178
シンシアに戻る。久方ぶりのベッド、昼過ぎだというのに体を横たえてしまいそうになる。それほどまでに疲労し、消耗した。暗がりに居たからだろうか、それとも慣れない行為をしていたからだろうか。
もし前者ならば、それは職業病の一種と言ってもいいのかもしれない。明かりに氾濫し、暗がりなど存在していなかった地球社会、日本社会に染まりきった日本人という職業故の病だろう。
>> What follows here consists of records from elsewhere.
(** C29: Every delivery ends, and no claim is lost.  From any state a relay reaches, the
    steps taken without a new poll are bounded, so they end whatever the environment
    does; when no step is left every task has settled its message or failed, no release
    is outstanding and the store holds no claim in flight, [stop] and cancellations
    included. *)
Theorem deliveries_settle scope limits n capacity retention s r0 l r :
  new_store capacity retention = Ok s -> new_relay scope limits n s = Ok r0 -> relay_run r0 l r ->
  (forall l' r', relay_run r l' r' -> forallb settling_action l' = true -> (length l' <= relay_measure r)%nat) /\
  ((forall a, settling_action a = true -> relay_step a r = None) ->
     Forall (fun t => finished t = true) (rr_tasks r) /\ rr_releases r = [] /\ bds_pending (rr_store r) = []).
Proof.
  intros Hs Hr0 Hrun. destruct (new_relay_inv _ _ _ _ _ _ _ Hs Hr0) as [Hinv0 _].
  pose proof (relay_run_inv _ _ _ Hinv0 Hrun) as Hinv. split.
  - intros l' r' Hr' Hl'. pose proof (relay_run_measure _ _ _ Hl' Hr'). lia.
  - intros Hstuck. apply relay_quiet; [done|].
    destruct (decide (relay_measure r = 0)%nat) as [|Hpos]; [done|exfalso].
    destruct (relay_progress r Hinv) as (a & Ha & r' & Hr'); [lia|]. by rewrite Hstuck in Hr'.
Qed.

(** The test of the scope comes down to the owner of the scope digest: an envelope that
    is refused by [owns] has another digest, so the second test is never reached. *)
Lemma scope_test_exact scope e0 e :
  (scoped ←
     (if bool_decide (ce_scope_digest (relay_common e0) = Some (digest scope))
      then identity_belongs_to_scope (ce_workflow_id (relay_common e0)) "workflow" scope
      else Ok false);
   if negb (legacy_owns (ce_scope_digest (relay_common e0)) scope) && negb scoped
   then raise TypeError "Response envelope does not belong to the runtime scope"
   else Ok e0) = Ok e
  <-> e0 = e /\ legacy_owns (ce_scope_digest (relay_common e0)) scope = true.
Proof.
  assert (exists b, identity_belongs_to_scope (ce_workflow_id (relay_common e0)) "workflow" scope = Ok b) as [b Hb].
  { unfold identity_belongs_to_scope, scoped_identity_prefix.
    change (validate_identity_kind "workflow") with (@Ok exn unit ()). cbn. eauto. }
  rewrite Hb. unfold legacy_owns, owns.
  destruct (bool_decide (ce_scope_digest (relay_common e0) = _)); cbn [mbind result_bind negb andb].
  - split; [by intros [= ->] | by intros [-> _]].
  - destruct (_ && _ && _); cbn; (split; [try done; by intros [= ->] | try (by intros [_ ?]); by intros [-> _]]).
Qed.

Lemma reply_names_invocation body e :
  parse_async_envelope body = Ok (StepResponseMessage e) ->
  sr_step_invocation_id e
    = make_step_invocation_id (ce_workflow_id (sr_common e)) (sr_workflow_run_id e) (sr_step_name e).
Proof.
  intros Hv%parse_valid. unfold valid_envelope in Hv. apply andb_prop in Hv as [_ Hv].
  unfold validate_reply_identity in Hv. destruct (bool_decide (sr_step_invocation_id e = _)) eqn:Hid; [|done].
  by apply bool_decide_eq_true in Hid.
Qed.

Lemma signal_addresses e :
  sc_workflow_id (signal_of e) = ce_workflow_id (relay_common e) /\
  sc_run_id (signal_of e) = match e with inl e => sr_workflow_run_id e | inr e => ee_workflow_run_id e end.
Proof. destruct e as [e|e]; [|done]. unfold signal_of. by destruct (sr_body e). Qed.

End properties.

(** ** Samples *)

#[local] Existing Instance sample_sha256.

(** An event of the sample scope that names a workflow of the local scope. *)
Definition sample_event : EventEnvelope := {|
  ee_common := {|
    ce_message_id := "event-1";
    ce_workflow_name := "orders";
    ce_definition_digest := hexdigest "orders";
    ce_workflow_id :=
      match scoped_identity "workflow" LOCAL_RUNTIME_SCOPE ["orders"; "42"] with Ok v => v | Raise _ => "" end;
    ce_correlation_id := "42";
    ce_causation_id := None;
    ce_trace_id := None;
    ce_scope_digest := Some (digest sample_scope);
  |};
  ee_workflow_run_id := "run-1";
  ee_event_name := "paid";
  ee_payload := JInt 7;
|}.

Definition sample_parse (body : string) : res AsyncEnvelope :=
  if String.eqb body "event" then Ok (EventMessage sample_event)
  else raise (ExternalError "JSONDecodeError" None None None) "Expecting value".

Lemma sample_parse_valid body e : sample_parse body = Ok e -> valid_envelope e = true.
Proof.
  unfold sample_parse. destruct (String.eqb body "event"); [|done]. intros [= <-]. vm_compute. reflexivity.
Qed.

#[local] Instance sample_parser : EnvelopeParser :=
  {| parse_async_envelope := sample_parse; parse_valid := sample_parse_valid |}.

Lemma relay_exec_run l r r' : relay_exec l r = Some r' -> relay_run r l r'.
Proof.
  revert r; induction l as [|a l IH]; intros r; cbn; [intros [= ->]; constructor|].
  destruct (relay_step a r) as [r1|] eqn:Hs; [|done]. intros Hl. econstructor; [exact Hs | by apply IH].
Qed.

Definition sample_message (n : nat) : ReceivedMessage :=
  {| rm_body := "event"; rm_broker_message_id := nat_to_string n; rm_delivery_attempt := 1;
     rm_settlement_token := n |}.

Definition sample_relay : ResponseRelay := {|
  rr_scope := sample_scope; rr_limits := DEFAULT_RUNTIME_LIMITS; rr_message_concurrency := 2;
  rr_store := sample_store; rr_tasks := []; rr_releases := [];
|}.

(** Two copies of one message: while the first is signalled the second is put off; the
    first is cancelled, then its claim is released. *)
Definition sample_actions : list action :=
  [Receive [sample_message 0; sample_message 1]; Enter 0; Claim 0 (float_of_Z 1); Enter 1;
   Claim 1 (float_of_Z 2); Settle 1 true].

Definition sample_state : ResponseRelay :=
  match relay_exec sample_actions sample_relay with Some r => r | None => sample_relay end.

Lemma one_delivery_at_a_time_witness :
  rr_tasks sample_state !! 1%nat
    = Some (Settled (sample_message 1) (Retry "response delivery is in flight or capacity is exhausted")) /\
  (Z.of_nat (running_tasks sample_state) <= 2)%Z.
Proof.
  split; [vm_compute; reflexivity|].
  apply (one_delivery_at_a_time sample_scope DEFAULT_RUNTIME_LIMITS 2 3 (RInt 60) sample_store sample_relay
    sample_actions sample_state eq_refl eq_refl).
  - apply relay_exec_run. vm_compute. reflexivity.
  - unfold sample_actions. rewrite !not_elem_of_cons. split_and!; [done..|apply not_elem_of_nil].
Defined.

Definition sample_ending : list action := sample_actions ++ [CancelTask 0; CancelTask 0; ShieldedRelease 0].

Definition sample_end : ResponseRelay :=
  match relay_exec sample_ending sample_relay with Some r => r | None => sample_relay end.

Lemma deliveries_settle_witness :
  Forall (fun t => finished t = true) (rr_tasks sample_end) /\
  rr_releases sample_end = [] /\ bds_pending (rr_store sample_end) = [].
Proof.
  apply (deliveries_settle sample_scope DEFAULT_RUNTIME_LIMITS 2 3 (RInt 60) sample_store sample_relay
    sample_ending sample_end eq_refl eq_refl).
  - apply relay_exec_run. vm_compute. reflexivity.
  - assert (rr_tasks sample_end = [Failed (sample_message 0);
      Settled (sample_message 1) (Retry "response delivery is in flight or capacity is exhausted")]) as Ht
      by (vm_compute; reflexivity).
    assert (rr_releases sample_end = []) as Hr by (vm_compute; reflexivity).
    revert Ht Hr. generalize sample_end. intros r Ht Hr.
    intros [ms|i|i now|i res|i now|i|i b|i|k|]; try done; intros _; cbn; rewrite ?Hr, ?Ht; try done;
      destruct i as [|[|i]]; done.
Defined.

(** The envelope names a workflow outside the scope of the relay, and is relayed. *)
Example foreign_workflow_relayed :
  read_response sample_scope DEFAULT_RUNTIME_LIMITS (sample_message 0) = Ok (inr sample_event) /\
  identity_belongs_to_scope (ce_workflow_id (ee_common sample_event)) "workflow" sample_scope = Ok false.
Proof. split; vm_compute; reflexivity. Qed.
これは治す方法がない、自然治癒、暗がりに慣れなければならないだろう。この世界でも、暗がりで行動することはあっても自分はそれを避けてきた。太陽が落ちると、つまり双月の時間が始まると同時に睡魔に身を委ね、双月が別れを告げるころに起きだしていたのだから。
もし後者ならば、これも仕方のないことだろう。日常的に、いくらこの異世界とはいえタガネと金槌を振るう人間などいるだろうか。それ専門の職人ならばともかく、自分のような人間ではどうしようもない。
水を汲んできた盥に布をつけ、体を念入りに拭っていく。盥は2つある、水を布に含ませるための盥と、汚れた布を洗うための盥だ。トリスと2人で、狭い部屋の中体を丹念に拭っていく。背中を擦り、腕を擦り、盥につけて洗う。それだけで水は白く濁り始め、トリスとその作業を繰り返すだけで何時のまにか完全に濁り水になっていた。まぁ、こればかりは仕方のないことだ。泥と、垢と、そういったものがそれだけ排出されているということなのだから。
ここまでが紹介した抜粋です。